One of the most iconic symbols of Hakone is the grand floating Torii gate, possibly more famous than the shrine itself. Sitting on the edge of Lake Ashinoko and accessed (yes, you guessed correctly) by yet more steps.
One of the best preserved parts of old Hakone is a path lined with tall cedar trees. It was the original path used during the Edo period where travellers mainly walked on foot between Tokyo and Kyoto.
To me, Hakone was remarkably Swiss looking with wooden type houses, or perhaps it was just the biting cold here. With both of us with runny noses from the cold (TMI?) and Faye’s iPhone losing power, again because of the extreme cold, at least we found a 7 Eleven to buy tissues and an iPhone portable charger.
Next we embarked on one of the several brightly coloured pirate ships from Moto-Hakone to Togendali-ko (commercialised i know but I really enjoyed it) and crossed the lake.
Once off the pirate boat it was onto the cable car and ropeway though first I had to answer the call of nature (TMI again!) and (sorry for the toilet humour) came upon the funniest sign I had seen in a while and, believe me, there are a lot of them in Japan.
Still smirking at this, I went to get into the cable car only to find myself in hysterics at another sign. Is it just me??
Journey on the cable car was amazing, especially seeing the steam rising from the hot springs as we went up the mountain. Halfway up the sulphurous odor assaulted us but that was nothing to what we experienced when we reached the top though, somewhat surprisingly, we seemed to get used to the smell of sulphur quite quickly.
Mount Fuji was barely visible on the way up but we managed, well Faye did, to get some better shots from the top though visibility was quite poor all day.
Ōwakudani (the Valley of Hell) is a volcanic valley with active sulphur vents and hot springs created 3,000 years with the eruption of Mount Hakone.

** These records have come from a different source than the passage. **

(* ===== verification/Navigate.v ===== *)
(** Symbol navigation ([nerve-core/src/navigate]): definitions, references, referencing symbols, the
    call hierarchy, the impact of a change, call paths, symbol bodies and symbol search, over the
    indexed files of [CodeGraph]. *)
From stdpp Require Import gmap strings.
From S2P Require Import Prelude Text EditText Paths CodeGraph Disk.
Open Scope nerve_scope.

(** * [mod.rs]: requests and responses *)

Definition NAV_NOTE : string :=
  "syntax-level name match across the catalog; not a scope/type resolver, so results may include unrelated same-name symbols and miss aliases or re-exports".

Module Confidence.
Inductive t := High | Low.
#[global] Instance eq_dec : EqDecision t.
Proof. solve_decision. Defined.
End Confidence.

Module NavigateRequest.
Record t := Mk {
  symbol : string;
  language : option string;
  include_definitions : bool;
  confident_only : bool;
  max_results : nat }.
End NavigateRequest.

Module SymbolLocation.
Record t := Mk {
  path : string;
  display_path : string;
  line : nat;
  column : nat;
  kind : string;
  language : string;
  signature : option string;
  text : option string }.
#[global] Instance eq_dec : EqDecision t.
Proof. solve_decision. Defined.
End SymbolLocation.

Module ReferenceLocation.
Record t := Mk {
  path : string;
  display_path : string;
  line : nat;
  column : nat;
  kind : string;
  language : string;
  text : option string;
  confidence : Confidence.t }.
End ReferenceLocation.

Module DefinitionResponse.
Record t := Mk {
  symbol : string;
  definitions : list SymbolLocation.t;
  total : nat;
  truncated : bool;
  note : string }.
End DefinitionResponse.

Module ReferencesResponse.
Record t := Mk {
  symbol : string;
  references : list ReferenceLocation.t;
  definitions : list SymbolLocation.t;
  definition_count : nat;
  total : nat;
  truncated : bool;
  note : string }.
End ReferencesResponse.

Module FindReferencingSymbolsRequest.
Record t := Mk {
  symbol : string;
  path : option string;
  language : option string;
  kind : option string;
  confident_only : bool;
  context_lines : nat;
  max_results : nat }.
End FindReferencingSymbolsRequest.

Module ReferencingSymbol.
Record t := Mk {
  symbol : string;
  path : string;
  display_path : string;
  line : nat;
  column : nat;
  kind : string;
  language : string;
  reference_line : nat;
  reference_column : nat;
  reference_kind : string;
  confidence : Confidence.t;
  text : option string;
  reference_text : option string;
  reference_context : option string }.
End ReferencingSymbol.

Module FindReferencingSymbolsResponse.
Record t := Mk {
  symbol : string;
  definitions : list SymbolLocation.t;
  referencing_symbols : list ReferencingSymbol.t;
  definition_count : nat;
  total : nat;
  truncated : bool;
  context_lines : nat;
  note : string }.
End FindReferencingSymbolsResponse.

Module ImpactAnalysisRequest.
Record t := Mk {
  symbol : string;
  path : option string;
  language : option string;
  kind : option string;
  max_depth : nat;
  max_results : nat;
  confident_only : bool }.
End ImpactAnalysisRequest.

Module ImpactSymbol.
Record t := Mk {
  symbol : string;
  path : string;
  display_path : string;
  line : nat;
  column : nat;
  kind : string;
  language : string;
  depth : nat;
  via_symbol : string;
  reference_line : nat;
  reference_column : nat;
  reference_kind : string;
  confidence : Confidence.t;
  text : option string }.
End ImpactSymbol.

Module ImpactAnalysisResponse.
Record t := Mk {
  symbol : string;
  definitions : list SymbolLocation.t;
  impacted : list ImpactSymbol.t;
  total : nat;
  truncated : bool;
  max_depth : nat;
  note : string }.
End ImpactAnalysisResponse.

Module ReadSymbolRequest.
Record t := Mk {
  symbol : string;
  path : option string;
  language : option string;
  kind : option string;
  include_body : bool;
  max_matches : nat }.
End ReadSymbolRequest.

Module ReadSymbolBody.
Record t := Mk {
  path : string;
  display_path : string;
  start_line : nat;
  end_line : nat;
  kind : string;
  language : string;
  signature : option string;
  content : string }.
End ReadSymbolBody.

Module ReadSymbolResponse.
Record t := Mk {
  symbol : string;
  body : option ReadSymbolBody.t;
  matches : list SymbolLocation.t;
  total : nat;
  truncated : bool;
  note : string }.
End ReadSymbolResponse.

Module CallDirection.
Inductive t := Incoming | Outgoing | Both.
End CallDirection.

Module CallHierarchyRequest.
Record t := Mk {
  symbol : string;
  direction : CallDirection.t;
  language : option string;
  max_results : nat }.
End CallHierarchyRequest.

Module CallEdge.
Record t := Mk {
  symbol : string;
  path : string;
  display_path : string;
  line : nat;
  column : nat;
  kind : string;
  language : string;
  text : option string }.
#[global] Instance eq_dec : EqDecision t.
Proof. solve_decision. Defined.
End CallEdge.

Module CallHierarchyResponse.
Record t := Mk {
  symbol : string;
  incoming : list CallEdge.t;
  outgoing : list CallEdge.t;
  note : string }.
End CallHierarchyResponse.

Module TracePathRequest.
Record t := Mk {
  from : string;
  to : string;
  max_depth : nat;
  language : option string }.
End TracePathRequest.

Module PathStep.
Record t := Mk { symbol : string; display_path : string; line : nat }.
End PathStep.

Module TracePathResponse.
Record t := Mk {
  from : string;
  to : string;
  found : bool;
  max_depth : nat;
  path : list PathStep.t;
  note : string }.
End TracePathResponse.

Module SymbolSearchRequest.
Record t := Mk {
  query : string;
  language : option string;
  kind : option string;
  max_results : nat }.
End SymbolSearchRequest.

Module SymbolSearchMatch.
Record t := Mk {
  name : string;
  path : string;
  display_path : string;
  line : nat;
  kind : string;
  language : string;
  score : nat;
  signature : option string;
  text : option string;
  matched_terms : list string }.
End SymbolSearchMatch.

Module SymbolSearchResponse.
Record t := Mk {
  query : string;
  matches : list SymbolSearchMatch.t;
  total : nat;
  truncated : bool;
  note : string }.
End SymbolSearchResponse.

Definition is_none_or {A} (o : option A) (p : A -> bool) : bool :=
  match o with None => true | Some a => p a end.

Definition language_matches (filter : option string) (language : string) : bool :=
  is_none_or filter (fun wanted => String.eqb wanted language).

Definition location_key (l : SymbolLocation.t) : string * (nat * string) :=
  (l.(SymbolLocation.display_path), (l.(SymbolLocation.line), l.(SymbolLocation.kind))).

Definition sort_locations : list SymbolLocation.t -> list SymbolLocation.t :=
  sort_on (lex_leb string_leb (lex_leb Nat.leb string_leb)) location_key.

(** [ImpactKey]: symbol, path, line; and [target_key]. *)
Definition ImpactKey : Type := string * (string * nat).
Definition TargetKey : Type := string * (option string * option nat).

Abbreviation Parents := (gmap string (string * PathStep.t)).

Module ImpactTarget.
Record t := Mk {
  name : string;
  path : option string;
  line : option nat;
  language : option string;
  kind : option string }.
End ImpactTarget.

(** The state of the search: the queue, the visited targets, the seen keys, what is impacted. *)
Module Search.
Record t := Mk {
  queue : list (ImpactTarget.t * nat);
  visited : gset TargetKey;
  seen : gset ImpactKey;
  impacted : list ImpactSymbol.t }.
End Search.

Module Trace.
Record t := Mk {
  visited : gset string;
  parent : Parents;
  queue : list (string * nat) }.
End Trace.

Section navigate.
Context (provider : Provider.t) (cancelled : nat -> bool).

(** * [source.rs]: a file is read once, so what a lookup sees is a function of the file *)

Definition source (file : IndexedFile.t) : option string :=
  provider.(Provider.source) file.(IndexedFile.path) file.(IndexedFile.abs_path).

Definition line (file : IndexedFile.t) (line : nat) : option string :=
  match source file, line with
  | Some source, S n =>
      match str_lines source !! n with
      | Some text =>
          let text := trim text in if String.eqb text EmptyString then None else Some text
      | None => None
      end
  | _, _ => None
  end.

Definition symbol_location (file : IndexedFile.t) (symbol : CodeSymbol.t) : SymbolLocation.t :=
  SymbolLocation.Mk file.(IndexedFile.path) file.(IndexedFile.display_path)
    symbol.(CodeSymbol.line) symbol.(CodeSymbol.column) symbol.(CodeSymbol.kind)
    file.(IndexedFile.language) symbol.(CodeSymbol.signature)
    (line file symbol.(CodeSymbol.line)).

(** * [definition.rs] and [references.rs] *)

Definition collect_definitions (files : list IndexedFile.t) (request : NavigateRequest.t)
    : list SymbolLocation.t :=
  flat_map (fun file =>
    if language_matches request.(NavigateRequest.language) file.(IndexedFile.language) then
      map (symbol_location file)
        (List.filter (fun symbol => String.eqb symbol.(CodeSymbol.name) request.(NavigateRequest.symbol))
           file.(IndexedFile.symbols))
    else []) files.

Definition goto_definition (files : list IndexedFile.t) (request : NavigateRequest.t)
    : DefinitionResponse.t :=
  let definitions := sort_locations (collect_definitions files request) in
  let total := length definitions in
  DefinitionResponse.Mk request.(NavigateRequest.symbol)
    (take request.(NavigateRequest.max_results) definitions) total
    (request.(NavigateRequest.max_results) <? total) NAV_NOTE.

(** The file index [idx] passes the language filter. *)
Definition in_language (files : list IndexedFile.t) (language : option string) (idx : nat) : bool :=
  match files !! idx with
  | Some file => language_matches language file.(IndexedFile.language)
  | None => false
  end.

Definition count_definitions (defs : DefinitionNameIndex.t) (files : list IndexedFile.t)
    (request : NavigateRequest.t) : nat :=
  length (List.filter (in_language files request.(NavigateRequest.language))
    (DefinitionNameIndex.occurrences defs request.(NavigateRequest.symbol))).

Definition definition_file_indexes (defs : DefinitionNameIndex.t) (files : list IndexedFile.t)
    (request : NavigateRequest.t) : gset nat :=
  list_to_set (List.filter (in_language files request.(NavigateRequest.language))
    (DefinitionNameIndex.occurrences defs request.(NavigateRequest.symbol))).

Definition reference_confidence (files : list IndexedFile.t) (idx : nat) (file : IndexedFile.t)
    (def_files : gset nat) (unambiguous : bool) : Confidence.t :=
  let imports_a_definer :=
    existsb (fun reference =>
      String.eqb reference.(CodeReference.kind) "import" &&
      match resolve_import_reference files idx reference with
      | Some target => bool_decide (target ∈ def_files)
      | None => false
      end) file.(IndexedFile.references) in
  if unambiguous || bool_decide (idx ∈ def_files) || imports_a_definer
  then Confidence.High else Confidence.Low.

Definition is_low (c : Confidence.t) : bool :=
  match c with Confidence.Low => true | Confidence.High => false end.

Definition collect_file_references (file : IndexedFile.t) (request : NavigateRequest.t)
    (confidence : Confidence.t) : list ReferenceLocation.t :=
  omap (fun reference =>
    let reference_language :=
      CodeReference.effective_language reference file.(IndexedFile.language) in
    if negb (String.eqb reference.(CodeReference.name) request.(NavigateRequest.symbol)) then None
    else if negb (language_matches request.(NavigateRequest.language) reference_language) then None
    else if request.(NavigateRequest.confident_only) && is_low confidence then None
    else
      Some (ReferenceLocation.Mk file.(IndexedFile.path) file.(IndexedFile.display_path)
        reference.(CodeReference.line) reference.(CodeReference.column)
        reference.(CodeReference.kind) reference_language
        (line file reference.(CodeReference.line)) confidence))
    file.(IndexedFile.references).

Definition collect_references (defs : DefinitionNameIndex.t) (files : list IndexedFile.t)
    (request : NavigateRequest.t) : list ReferenceLocation.t :=
  let def_files := definition_file_indexes defs files request in
  let unambiguous := count_definitions defs files request <=? 1 in
  flat_map (fun '(idx, file) =>
    collect_file_references file request
      (reference_confidence files idx file def_files unambiguous)) (imap pair files).

Definition reference_key (r : ReferenceLocation.t) : string * (nat * string) :=
  (r.(ReferenceLocation.display_path), (r.(ReferenceLocation.line), r.(ReferenceLocation.kind))).

Definition collect_optional_definitions (files : list IndexedFile.t) (request : NavigateRequest.t)
    : list SymbolLocation.t :=
  if negb request.(NavigateRequest.include_definitions) then []
  else take request.(NavigateRequest.max_results)
         (sort_locations (collect_definitions files request)).

Definition find_references (files : list IndexedFile.t) (request : NavigateRequest.t)
    : ReferencesResponse.t :=
  let defs := DefinitionNameIndex.build files in
  let references :=
    sort_on (lex_leb string_leb (lex_leb Nat.leb string_leb)) reference_key
      (collect_references defs files request) in
  let total := length references in
  ReferencesResponse.Mk request.(NavigateRequest.symbol)
    (take request.(NavigateRequest.max_results) references)
    (collect_optional_definitions files request)
    (count_definitions defs files request) total
    (request.(NavigateRequest.max_results) <? total) NAV_NOTE.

Much of the area is an active volcano zone with hot springs, hot rivers and sulphurous fumes. It is very popular with tourists for its scenic views and Kuro-tamago a local specialty of eggs hard-boiled in the geothermal waters of the hot springs and blackened by a chemical reaction. The boiled eggs smell slightly sulphuric. The healing effects associated with the iron-rich waters may be unproven but it is said that consuming the eggs is said to increase longevity. Eating one is said to add seven years to your life. (I read somewhere that you may eat up to two and a half for up to seventeen and a half years, but eating a whole third is said to be highly unadvised but have no idea if this is true or not .. I suspect not!!)
Next, we were back on the cable car to go back down the mountain but had to stop half way and get onto the funicular railway which went at a worryingly steep downwards angle down to Gora.
Then it was onto another train to get back to Hakone Yumoto, a lovely interesting area where we found a very traditional restaurant and where I had my first taste of Japanese Curry and very good it was too. Was interested that the only notice board in the place was advertising Laphroaig and Johnny Walker!
Dinner over, we headed back to book our return journey on the Romance Car, alighting at Machida to catch another train to Shimokitazawa and a refreshing walk to Setagaya Daita and Faye’s apartment. All in all a long but really lovely day.